At The Fuller Project this week I wrote about how heat waves disproportionately affect women. As some of you might be aware, my region saw record-breaking temperatures this summer.

While reporting, I met Aliya Shakir Sheikh in a Mumbai slum, Shivaji Nagar. When I met Aliya, she had a three-day-old newborn and a two-and-a-half-year-old toddler. This summer Aliya was pregnant. I asked her how the heat had affected her.

“I would feel anxious all the time,” she said. “This did not happen during my first pregnancy.”

Now, I’ve covered climate change for a few years, with a focus on its public health impacts. My first instinct was to keep asking her if she felt dehydrated or it affected her work. Later, when I heard the recording again, I thought to myself, let me look up the scientific research on this.

So on Google Scholar I typed: “heat waves, anxiety, links.” And there it was. A study from Australia that documented the link.

Aliya, a semiliterate woman who doesn’t step out of her home because she has an abusive husband who won’t let her, was telling me a crucial story. Heat waves push up rates of anxiety in pregnant women. And I, with my overconfidence, could have easily dismissed her very accurate testimony because I was skeptical.

It was a reminder for me once again to listen to communities. To trust. To verify facts, yes, but to also trust lived experiences. Follow up with experts to make sense of what the common themes are that are coming out from the communities. But once again, that trust goes two ways, and to build trust I have to learn to trust and listen.

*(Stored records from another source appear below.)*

(** [None] is the result [false], which leaves the step alone. *)
Definition workflowApplyRunReconciliation (step : StepRun) (run : option TaskRun) : option StepRun :=
  match run with
  | None => None
  | Some run =>
    go_switch (tr_Status run)
      [([TaskRunStatusCompleted],
        Some (copy_run_times run
          (step <| sr_Status := StepStatusCompleted |>
                <| sr_Output := Some (workflowStepOutputFromTaskRun run) |> <| sr_Error := "" |>)));
       ([TaskRunStatusFailed; TaskRunStatusCancelled],
        Some (copy_run_times run
          (step <| sr_Status := StepStatusFailed |>
                <| sr_Output := Some (workflowStepOutputFromTaskRun run) |>
                <| sr_Error := if TrimSpace (tr_Error run) ==? ""
                               then "child task run " +:+ tr_RunID run +:+ " ended with status "
                                    +:+ tr_Status run
                               else TrimSpace (tr_Error run) |>)))]
      None
  end.

Definition output_with_task (step : StepRun) (task : TaskSpec) : gomap any :=
  Some (<["status" := VString (ts_Status task)]>
         (<["task_id" := VString (ts_TaskID task)]> (map_read (sr_Output step)))).

Definition workflowApplyTaskReconciliation (step : StepRun) (task : option TaskSpec)
  : option StepRun :=
  match task with
  | None => None
  | Some task =>
    let ended s := if sr_EndedAt s =? 0 then s <| sr_EndedAt := ts_UpdatedAt task |> else s in
    go_switch (ts_Status task)
      [([TaskStatusCompleted],
        Some (ended (step <| sr_Status := StepStatusCompleted |> <| sr_Error := "" |>
                          <| sr_Output := output_with_task step task |>)));
       ([TaskStatusFailed; TaskStatusCancelled],
        Some (ended (step <| sr_Status := StepStatusFailed |>
                          <| sr_Output := output_with_task step task |>
                          <| sr_Error := if sr_Error step ==? ""
                                         then "child task " +:+ ts_TaskID task
                                              +:+ " ended with status " +:+ ts_Status task
                                         else sr_Error step |>)))]
      None
  end.

(** The state of a step's child task and run in the ledger. *)
Definition reconcileStepFromLedger (step : StepRun) (l : Ledger S)
  : Ledger S * (StepOutcome * option error) :=
  let outcome := mkStepOutcome (sr_StepID step) None None in
  let taskID := TrimSpace (sr_TaskID step) in
  let with_run task runID l :=
    let outcome := mkStepOutcome (sr_StepID step) task None in
    if runID !=? "" then
      let '(l, r) := GetRun runID l in
      match r with
      | Err e => (l, (outcome, Some e))
      | Ok entry =>
        (l, (mkStepOutcome (sr_StepID step) task (Some (TaskRun_Normalize (re_Run entry))), None))
      end
    else (l, (outcome, None)) in
  if taskID !=? "" then
    let '(l, r) := GetTask taskID l in
    match r with
    | Err e => (l, (outcome, Some e))
    | Ok entry =>
      let task := TaskSpec_Normalize (le_Task entry) in
      let runID := TrimSpace (sr_RunID step) in
      let runID := if runID ==? "" then
                     if TrimSpace (ts_CurrentRunID task) ==? "" then TrimSpace (ts_LastRunID task)
                     else TrimSpace (ts_CurrentRunID task)
                   else runID in
      with_run (Some task) runID l
    end
  else with_run None (TrimSpace (sr_RunID step)) l.

Definition interrupted (s : StepRun) : bool :=
  (sr_Status s ==? StepStatusRunning) || (sr_Status s ==? StepStatusReady).

(** The first loop of [reconcileChildStepState]. *)
Fixpoint collect_outcomes (steps : list StepRun) (l : Ledger S)
  : Ledger S * list StepOutcome * option error :=
  match steps with
  | [] => (l, [], None)
  | step :: steps =>
    if workflowStepTerminal (sr_Status step) then collect_outcomes steps l
    else
      let '(l, (outcome, err)) := reconcileStepFromLedger step l in
      let '(l, outcomes, firstErr) := collect_outcomes steps l in
      match err with
      | Some e => (l, outcomes, Some e)
      | None =>
        (l, if bool_decide (is_Some (so_task outcome)) || bool_decide (is_Some (so_run outcome))
               || interrupted step
            then outcome :: outcomes else outcomes, firstErr)
      end
  end.

(** What an outcome makes of its step; [None] when nothing changes. *)
Definition apply_outcome (outcome : StepOutcome) (step : StepRun) : option StepRun :=
  if workflowStepTerminal (sr_Status step) then None
  else
    match workflowApplyRunReconciliation step (so_run outcome) with
    | Some step => Some step
    | None =>
      match workflowApplyTaskReconciliation step (so_task outcome) with
      | Some step => Some step
      | None =>
        if interrupted step
        then Some (step <| sr_Status := StepStatusPending |> <| sr_EndedAt := 0 |>
                        <| sr_Error := "" |>)
        else None
      end
    end.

This is a theme that has come up over and over again as I covered climate change in India over the past few years in geographical areas for which there was little evidence.

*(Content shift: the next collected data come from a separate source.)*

(** C2: in every interleaving of scheduling goroutines, executors and operator
    actions of a workflow run, a step is executed or queued by at most one
    goroutine, and a step in execution is marked running and every step it depends
    on completed, was skipped, or failed with the policy to continue. *)
Theorem step_runs_once_after_dependencies def dec dec_out now runID inputs st :
  rtc (wf_step def dec dec_out) (started def now runID inputs) st ->
  NoDup (ws_workers st ≫= owned)
  /\ forall i, i ∈ ws_workers st ≫= executing ->
       exists s d, wr_Steps (ws_run st) !! i = Some s /\ sr_Status s = StepStatusRunning
         /\ def_index def !! sr_StepID s = Some d
         /\ Forall (dependency_met def (wr_Steps (ws_run st))) (sd_Dependencies d).
Proof.
  intros Hr. apply consistent_reachable in Hr. split; [apply Hr|].
  intros i Hi. by apply held_dependencies, (cs_exec _ _ _ Hr).
Qed.

(** A workflow run is only marked completed when every step completed or was
    skipped, and from then on no goroutine and no operator action changes it. *)
Theorem completed_run_is_final def dec dec_out now runID inputs st :
  rtc (wf_step def dec dec_out) (started def now runID inputs) st ->
  wr_Status (ws_run st) = WorkflowStatusCompleted ->
  Forall succeeded (wr_Steps (ws_run st))
  /\ forall st', rtc (wf_step def dec dec_out) st st' -> ws_run st' = ws_run st.
Proof.
  intros Hr Hst. pose proof (consistent_reachable _ _ _ _ _ _ _ Hr) as H.
  pose proof (accounted_reachable _ _ _ _ _ _ _ Hr) as Ha.
  split; [by apply Ha|]. clear Hr. intros st' Hr.
  induction Hr as [|st st1 st' Hs Hr IH]; [done|].
  pose proof (consistent_step _ _ _ _ _ Hs H) as H1. pose proof (accounted_step _ _ _ _ _ Hs H Ha) as Ha1.
  enough (ws_run st1 = ws_run st) as E by (rewrite <-E in *; auto).
  destruct Hs as [run pre w post run' ws Hw|run ws now' reason run' Ho|run ws now' run' Ho|run ws now' run' Ho];
    cbn in *.
  - eapply completed_worker; [exact Hw| |by apply Ha|done]. by rewrite Permutation_middle.
  - destruct (operator_status now' reason run run') as [[E|E] _]; [by auto|by rewrite E in Hst..].
  - destruct (operator_status now' "" run run') as [[E|E] _]; [by auto|by rewrite E in Hst..].
  - destruct (operator_status now' "" run run') as [[E|E] _]; [by auto|by rewrite E in Hst..].
Qed.

(** A workflow of two steps, the second after the first. *)
Definition no_config : StepConfig :=
  mkStepConfig "" "" "" [] "" "" None 0 "" "" [] [] None None.

Definition turn_step (id : string) (deps : list string) (retry : option RetryPolicy)
    (on_failure : string) : StepDefinition :=
  mkStepDefinition id "" StepTypeAgentTurn deps no_config 0 retry on_failure "" None.

Definition workflow_of (steps : list StepDefinition) : WorkflowDefinition :=
  mkWorkflowDefinition 1 "w" "w" "" steps ∅ ∅ zero_authority zero_budget 0 None 1 1.

Definition two_steps : WorkflowDefinition :=
  workflow_of [turn_step "a" [] None ""; turn_step "b" ["a"] None ""].

Lemma turn_may_end run id deps retry on_failure err :
  not_blocked err -> step_outcome run (turn_step id deps retry on_failure) err.
Proof. intros H. apply outcome_executor; [|done]. cbn. apply (bool_decide_unpack _). by vm_compute. Qed.

(** One move of the only goroutine of a state, the one at the head. *)
Ltac move_first := eapply rtc_l; [eapply (wf_worker _ _ _ _ [] _ []) |]; cbn [app].

Lemma two_steps_execution :
  exists st, rtc (wf_step two_steps (fun _ => None) (fun _ => None)) (started two_steps 1 "r" None) st
    /\ ws_workers st = [WExec 0 []].
Proof.
  eexists. split.
  - unfold started. move_first; [by eapply step_scan|]. move_first; [|apply rtc_refl].
    apply (step_begin _ _ _ _ _ _ 2). by eexists.
  - done.
Defined.

Lemma step_runs_once_after_dependencies_witness :
  exists st s, rtc (wf_step two_steps (fun _ => None) (fun _ => None)) (started two_steps 1 "r" None) st
    /\ wr_Steps (ws_run st) !! 0%nat = Some s /\ sr_Status s = StepStatusRunning.
Proof.
  destruct two_steps_execution as (st & Hr & Hw).
  destruct (step_runs_once_after_dependencies _ _ _ _ _ _ _ Hr) as [_ H].
  destruct (H 0%nat) as (s & d & Hs & Hst & _); [rewrite Hw; apply list_elem_of_here|].
  by exists st, s.
Defined.

Lemma completed_run_is_final_witness :
  exists st, let def := workflow_of [turn_step "a" [] None ""] in
    rtc (wf_step def (fun _ => None) (fun _ => None)) (started def 1 "r" None) st
    /\ wr_Status (ws_run st) = WorkflowStatusCompleted /\ Forall succeeded (wr_Steps (ws_run st)).
Proof.
  eexists. cbv zeta.
  match goal with |- ?A /\ ?B /\ ?C => assert (A /\ B) as [Hr Hst] end.
  - split.
    + unfold started. move_first; [by eapply step_scan|].
      move_first; [apply (step_begin _ _ _ _ _ _ 2); by eexists|].
      move_first; [|apply rtc_refl].
      eapply (step_finish _ _ _ _ _ _ _ None 3); [reflexivity|by apply turn_may_end].
    + vm_compute. reflexivity.
  - split; [exact Hr|]. split; [exact Hst|]. exact (proj1 (completed_run_is_final _ _ _ _ _ _ _ Hr Hst)).
Defined.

“Baarish pehle jaisi nahi rahi,” farmers tell me—the rainfall isn’t like before. Scientists confirm that climate change has made rainfall more erratic in India.

“Pehle toh yaha bohot phal ho jaate the, ab toh kuch nahi hote,” farmers in the Himalayas tell me. Scientists confirmed to me that habitats are indeed moving upward in the Himalayan region because of warming.

This organically brings me to the second part of my talk: using data and scientific research to empower the communities and stories coming out of them.

I would use another example here.

Air pollution is a huge problem in my part of the world. The Indo-Gangetic plain spanning Pakistan, India, and Bangladesh has some of the world’s most-polluted cities. In study after study, I would find some of these details: air pollution increases rates of miscarriages. Air pollution increases pregnancy complications. Air pollution is linked to stillbirths.

Air pollution can cause stillbirths. Why aren’t people out protesting? If there’s one thing people care about, I’ve learned in my reporting, it is babies. Maternal health gets the attention it does, not because it concerns women but because it concerns the child.

People aren’t out protesting? Because a lot of these details ends up becoming a footnote. When we published this piece in collaboration with Scroll, I heard back from mothers who said this was something they were concerned about as they planned their pregnancy but there wasn’t much written about it.

Now, this wasn’t because there wasn’t any evidence about it. Which brings me to my crucial point: data can be used to give a community voice or invisibilize it.

At Fuller we cover women; other publications might have other niche areas. While there are still intersections where data is missing—for instance, climate and caste—there are areas in which data is evolving, like climate and health, climate and women, as well as gender minorities.

So to sum up, my learning about the ways we can build trust and truth in reporting on threats to global peace and security are listening to our communities and using data to empower their testimony.

 


Disha Shetty is a Staff Reporter for The Fuller Project.

IMAGE: Shankar Menon for The Fuller Project.